On crashing and how your mind can destroy your comeback

So, what do you think? About a year after I crashed, after a year of hard work getting into shape: I CRASHED! AGAIN! With a concussion and bruised kidney once again. I can not understand how a biker comes home with a bruised kidney… twice! So I’m benched again, hopefully this time not for 3 months, I’m aiming at 6 weeks tops. But you never know. Should this put a mark on the plans I had for riding next year? I don not have any intention to subscribe to a yearly kidney issue, that sounds like a bad thing. So, should I give up on full-on downhill? Is enduro downhill still acceptable? I could get run over on a road bike and end up worse. Sports can be hard when it’s kicking your ass… so how do you come back from that…

Getting all ZEN on you

Crashing is hard on the body and hard on the mind. I usually have one rule when it come to riding and risk-taking: I want to go back to work on Monday and ride again next weekend. That’s a rule that applies on any day of the week: I like my work and I like riding as much as I can. So, what do you do when the body has finally mended and you are ready to get back on that iron horse? Is your mind ready for it or is it still hurting?

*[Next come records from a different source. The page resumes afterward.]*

Lemma plan_growable :
  inputs_ok desired drives cons -> capacity_cluster -> Forall (growable (Grow plan) fdc fds) containers.
Proof.
  intros Hin (Hnd & Hshared & _). rewrite Forall_forall in Hshared. apply Forall_forall. intros c Hc e He.
  assert (Hed : e ∈ drives) by (apply list_elem_of_omap; by exists c).
  destruct (plan_entries desired scheme drives existingCompute inventory computeNodes cons Hin) as [Hg _].
  pose proof Hin as (Hnames & Hpos & _). rewrite Forall_forall in Hpos. destruct (Hpos e Hed) as [Ht Hq].
  split_and!; [by apply Hshared, (existing_drive_mode _ _ _ _ He)|done..|].
  intros g Hgin Hgn. destruct (Hg g Hgin) as (e' & He' & Hn & Hp & _).
  assert (e' = e) as ->.
  { apply (NoDup_fmap_eq ec_Name drives); [done..|]. destruct (drives_elem e Hed) as (c' & Hc' & Hec' & Hnc').
    assert (c' = c) as ->; [|congruence].
    apply (NoDup_fmap_eq cn_Name containers); [done..|]. rewrite <- Hnc'.
    unfold existing_drive in He. case_decide; [done|]. destruct (IsDeletingDriveContainer c); [done|].
    destruct (DriveContainerCapacities c). by simplify_eq. }
  exact (conj (Hp poolTLC) (Hp poolQLC)).
Qed.

Lemma omap_Ok {A} (l : list A) :
  omap (fun r => match r with Ok c => Some c | Err _ => None end) (Ok (E := string) <$> l) = l /\
  omap (fun r => match r with Ok _ => None | Err e => Some e end) (Ok (E := string) <$> l) = [].
Proof. rewrite !omap_fmap. induction l as [|x l [IH1 IH2]]; [done|]. cbn [omap list_omap]. by rewrite IH1, IH2. Qed.

Lemma keys_of_names l : NoDup (cn_Name <$> l) -> NoDup (container_key <$> l).
Proof.
  intros H. apply (NoDup_fmap_1 snd). rewrite <- list_fmap_compose. exact H.
Qed.

Lemma grown_name gs c : cn_Name (grown spec gs c) = cn_Name c.
Proof.
  unfold grown. destruct (list_find _ gs) as [[i g]|]; [|done]. pose proof (grown_by_key spec g c) as H. by injection H.
Qed.

(** A compute container is not the one of a growth record. *)
Lemma grown_compute c :
  inputs_ok desired drives cons -> NoDup (cn_Name <$> containers) -> c ∈ containers ->
  mode c = WekaContainerModeCompute -> grown spec (Grow plan) c = c.
Proof.
  intros Hin Hnd Hc Hm. apply grown_other. intros (g & Hn & Hg)%list_elem_of_fmap.
  destruct (plan_entries desired scheme drives existingCompute inventory computeNodes cons Hin) as [Hgrow _].
  destruct (Hgrow g Hg) as (e & He & Hne & _). destruct (drives_elem e He) as (c' & Hc' & Hec & Hnc).
  assert (c' = c) as -> by (apply (NoDup_fmap_eq cn_Name containers); congruence).
  apply existing_drive_mode in Hec as [Hd _]. rewrite Hm in Hd. done.
Qed.

Lemma grown_mode gs c : mode (grown spec gs c) = mode c.
Proof.
  unfold grown. destruct (list_find _ gs) as [[i g]|]; [|done]. unfold grown_by. case_decide; [done|].
  unfold grow_drive_mutate. destruct (_ && _); done.
Qed.

End applied.

(** ** A concrete cluster *)

Definition ex_meta : cluster_meta := {| cm_Name := "prod"; cm_Namespace := "weka" |}.
Definition ex_server (l : list Container) (name : string) (_ : nat) : attempt :=
  {| at_get := match by_name name l with Some c => Ok c | None => Err (NotFound "gone") end; at_update := None |}.
Definition ex_guids : list string := numbered "g" 5.

Lemma ex_calm : calm (ex_server ex_own) ex_own.
Proof. intros c Hc. apply list_elem_of_singleton in Hc as ->. split; reflexivity. Qed.


Definition ex_growth : ContainerGrowth :=
  {| cg_Name := "drive-1"; cg_NewTlcGiB := 20 * tib; cg_NewQlcGiB := 0; cg_NewCores := 4 |}.

(** The first write meets a conflict: the copy had been grown to 2 cores meanwhile. *)
Definition ex_racing (i : nat) : attempt :=
  match i with
  | O => {| at_get := Ok (ex_drive "drive-1" "n1" (4 * tib) 1); at_update := Some (Conflict "changed") |}
  | _ => {| at_get := Ok (ex_drive "drive-1" "n1" (8 * tib) 2); at_update := None |}
  end.

Lemma growth_never_shrinks_witness :
  exists c' skipped e, updateContainerWithRetry (grow_drive_mutate ex_cluster_spec ex_growth (ex_drive "drive-1" "n1" (4 * tib) 1))
    ex_racing = (Some c', skipped, e) /\
  exists j latest, at_get (ex_racing j) = Ok latest /\ cores_of latest <= cores_of c' /\ capacity_of latest <= capacity_of c'.
Proof.
  eexists _, _, _. split; [vm_compute; reflexivity|].
  match goal with |- context [cores_of ?c'] =>
    destruct (proj1 (growth_never_shrinks ex_cluster_spec ex_racing ex_growth (ex_drive "drive-1" "n1" (4 * tib) 1)
      {| ccs_Node := ""; ccs_NumCores := 0; ccs_HugepagesMiB := 0 |} (DriveHugepagesFromPlan ex_cluster_spec 0 0)
      c' false None)) as (j & latest & _ & H1 & _ & _ & H2 & H3 & _) end; [vm_compute; reflexivity|].
  exists j, latest. exact (conj H1 (conj H2 H3)).
Defined.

When you are most happy on the bike, when everything works out and you are on top of the world and there’s no thoughts just riding: we have flow!

When you’re riding in the flow your mind is not telling you what to do (‘be careful of that rock’, ‘don’t go too fast here, remember last time’). A state of flow happens when your mind doesn’t interfere and you just ride. You have your skills and experience, the situation at hand matches your level of riding and there’s the right amount of challenge ahead of you. There’s no need for the mind to add anything to this equation, you just ride. This is where flow lives. So now you can go out and look for it… can you?

This is what your mind does

When your body has mended but your mind is still hurting, your mind maybe hurting your comeback. It gets easy once you understand the (limited) tricks your mind uses to sabotage your comeback; or any other obstacles for that matter (trying to quit smoking, or eat healthier, work out more? Keep reading). Your mind can only grab back to events from the past and make us believe that it can prediction the future. Sure we can learn not to burn our fingers. But when we start to believe we can actually predict the future; we can’t get back on the bike, not really quit smoking or get into shape: and we’re in trouble.

Can we learn to ignore these false predictions? Because it makes sense to not ‘get burned’. When do we learn a valuable lesson and when are we buying into the bullshit…? You know! Like you know when someone’s lying to you, you know when your mind is feeding you thoughts with false predictions. You can just take notice, and not get carried into the drama of it all. And soon you’ll naturally enter the state of flow without a hurting mind interfering and things get easier, yeah you might even consider yourself ‘zen’.

If it’s getting back on the bike, don’t throw yourself of the Champéry Worldcup track to start with 😉 Baby steps, start to enjoy yourself first, find the flow and stop believing to your thoughts. Dont’ tell it to shut up because that won’t work. Just go out and do.

On goals

Once we’re on the subject of zen and learning not to believe your thoughts. I’d like to go one step further; don’t set goals. Getting attached to reaching those goals, will get your mind involved and knock you right out of that state of flow.

Especially when you go out and the first ride out isn’t that most enjoyable ride ever; they’re coming to get you!  Don’t believe them, just go out again and ride. Just riding is what makes me happy, sure I have certain wishes to win races or be very good at something, but a day of just riding is putting smiles on my face. And you know what: these flow rides is when you grow. I dare even to say: this is when you become the best you can become. And perhaps you can become first on your big race, if you’re into racing. Not get stressed with thoughts on goals and expectations, is when you start winning. You’re fit, you’ve got the skills and the track is ‘made for you’; no reason you shouldn’t win. If you see Danny Hart’s championship-run in Champéry, I bet you he’s not thinking for one second about losing or winning. See that whip?? That is utter flow and enjoyment and that’s where great performances come from.